Vacuum sealing mylar bags: should you, and how?
Vacuum sealing mylar is popular for long-term food storage, and it works, but it is not always the right move. Sometimes an oxygen absorber alone does a better job. Here is how to think about it.
Why mylar in the first place
Mylar is a layered barrier film, usually with a metallized or foil layer, that blocks oxygen, light, and moisture. Those three things are what stale, spoil, and degrade dry food. A regular plastic bag lets oxygen creep through over months; mylar does not. That barrier is why preppers and bulk-storage folks use it for grains, beans, rice, and dehydrated meals.
Vacuum sealing vs oxygen absorbers
Here is the part people get wrong. The goal is not really to suck the air out, it is to remove the oxygen. Those are different.
- A vacuum sealer pulls out the air, including oxygen, but it also pulls the bag tight around the contents. With sharp, dry goods like rice or pasta, the edges can puncture the film, and a single pinhole ruins the barrier.
- An oxygen absorber is a small sachet that chemically removes the oxygen from inside a sealed bag, leaving the nitrogen behind. The bag stays loose, so nothing punctures it, and the oxygen level drops lower than a home vacuum sealer can reach.
For most long-term dry storage, an oxygen absorber in a heat-sealed mylar bag beats vacuum sealing. Vacuum sealing earns its place when you want to compress soft contents to save space, or for shorter-term storage where convenience matters more.

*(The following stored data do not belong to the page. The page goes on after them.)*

Lemma lpBacklenSize_range l : 1 <= lpBacklenSize l <= 5.
Proof. unfold lpBacklenSize, lpEncodeBacklen. repeat case_match; cbn; lia. Qed.

(** ** Reading the size *)

Lemma sizeUnsafe_kind m p b :
  aget m p = Ret b ->
  lpCurrentEncodedSizeUnsafe m p =
  match kind_of b with
  | K7 => Ret 1 | K13 => Ret 2 | K16 => Ret 3 | K24 => Ret 4 | K32 => Ret 5 | K64 => Ret 9
  | K6S => n ← LP_ENCODING_6BIT_STR_LEN m p; Ret (1 + n)
  | K12S => n ← LP_ENCODING_12BIT_STR_LEN m p; Ret (2 + n)
  | K32S => n ← LP_ENCODING_32BIT_STR_LEN m p; Ret (u32 (5 + n))
  | KEOF => Ret 1 | KBAD => Ret 0
  end.
Proof. intros Hb. unfold lpCurrentEncodedSizeUnsafe, kind_of. rewrite Hb. cbn [mbind res_bind]. by repeat case_match. Qed.

Lemma sizeBytes_kind m p b :
  aget m p = Ret b ->
  lpCurrentEncodedSizeBytes m p = Ret (match kind_of b with KBAD => 0 | K12S => 2 | K32S => 5 | _ => 1 end).
Proof. intros Hb. unfold lpCurrentEncodedSizeBytes, kind_of. rewrite Hb. cbn [mbind res_bind]. by repeat case_match. Qed.

(** The lengths of strings read back. *)
Lemma str_len_6 m p (s t : list Z) : Z.of_nat (length s) < 64 -> sees m p ((128 + Z.of_nat (length s)) :: t) ->
  LP_ENCODING_6BIT_STR_LEN m p = Ret (Z.of_nat (length s)).
Proof.
  intros Hs Hm. unfold LP_ENCODING_6BIT_STR_LEN. rewrite (sees_head _ _ _ _ Hm). cbn [mbind res_bind].
  destruct (byte_fields (128 + Z.of_nat (length s)) ltac:(lia)) as (_ & _ & -> & _); [f_equal; lia|lia].
Qed.

Lemma str_len_12 m p (s t : list Z) : 64 <= Z.of_nat (length s) < 4096 ->
  sees m p ((224 + Z.of_nat (length s) / 256) :: Z.of_nat (length s) mod 256 :: t) ->
  LP_ENCODING_12BIT_STR_LEN m p = Ret (Z.of_nat (length s)).
Proof.
  intros Hs Hm. unfold LP_ENCODING_12BIT_STR_LEN. rewrite (sees_head _ _ _ _ Hm). cbn [mbind res_bind].
  rewrite (sees_head _ _ _ _ (sees_tail _ _ _ _ Hm)). cbn [mbind res_bind].
  pose proof (Z.div_lt_upper_bound (Z.of_nat (length s)) 256 16 ltac:(lia) ltac:(lia)).
  pose proof (Z.div_pos (Z.of_nat (length s)) 256). pose proof (Z.mod_pos_bound (Z.of_nat (length s)) 256).
  destruct (byte_fields (224 + Z.of_nat (length s) / 256) ltac:(lia)) as (_ & _ & _ & _ & ->); [|lia].
  rewrite lor_shiftl_add by lia. f_equal. pose proof (Z.div_mod (Z.of_nat (length s)) 256). lia.
Qed.

Lemma str_len_32 m p (s t : list Z) : Z.of_nat (length s) < 2 ^ 32 -> sees m p (0xF0 :: le_split 4 (Z.of_nat (length s)) ++ t) ->
  LP_ENCODING_32BIT_STR_LEN m p = Ret (Z.of_nat (length s)).
Proof.
  intros Hs Hm. unfold LP_ENCODING_32BIT_STR_LEN. apply sees_tail, sees_app_l, sees_load in Hm.
  rewrite length_le_split in Hm. change (Z.of_nat 4) with 4 in Hm. rewrite Hm. f_equal.
  rewrite le_combine_split. apply Z.mod_small. change (256 ^ Z.of_nat 4) with (2 ^ 32). lia.
Qed.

If you do vacuum seal mylar
A standard household vacuum sealer struggles with thick foil mylar, because the machine needs to grip and heat the film to seal it, and heavy mylar resists that. A few tips:
- Use thinner mylar (around 3 to 5 mil) if you want a vacuum sealer to seal it reliably
- Or vacuum the air out, then finish the seal with an impulse sealer or a flat iron for a proper bond
- Leave enough headspace at the top for a clean seal, and keep contents off the seal line
- For the best of both, vacuum lightly and still drop in an oxygen absorber
A simpler route for most products
If you are packaging a product to sell rather than storing your own pantry, you usually do not need a vacuum at all. A high-barrier mylar pouch with a resealable zip, sealed properly, keeps contents fresh on a shelf for a long time. For coffee specifically, a one-way valve matters more than a vacuum, which is why our 12 oz coffee bags are valved. For other goods, stand-up pouch custom printing covers barrier films and zips, and if you want a pouch plus a retail box, see mylar bags with box.
The takeaway
Vacuum sealing mylar works, but for long-term dry storage an oxygen absorber in a heat-sealed bag is usually safer and more effective. Vacuum when you need to save space or seal soft goods, and watch for punctures on anything sharp.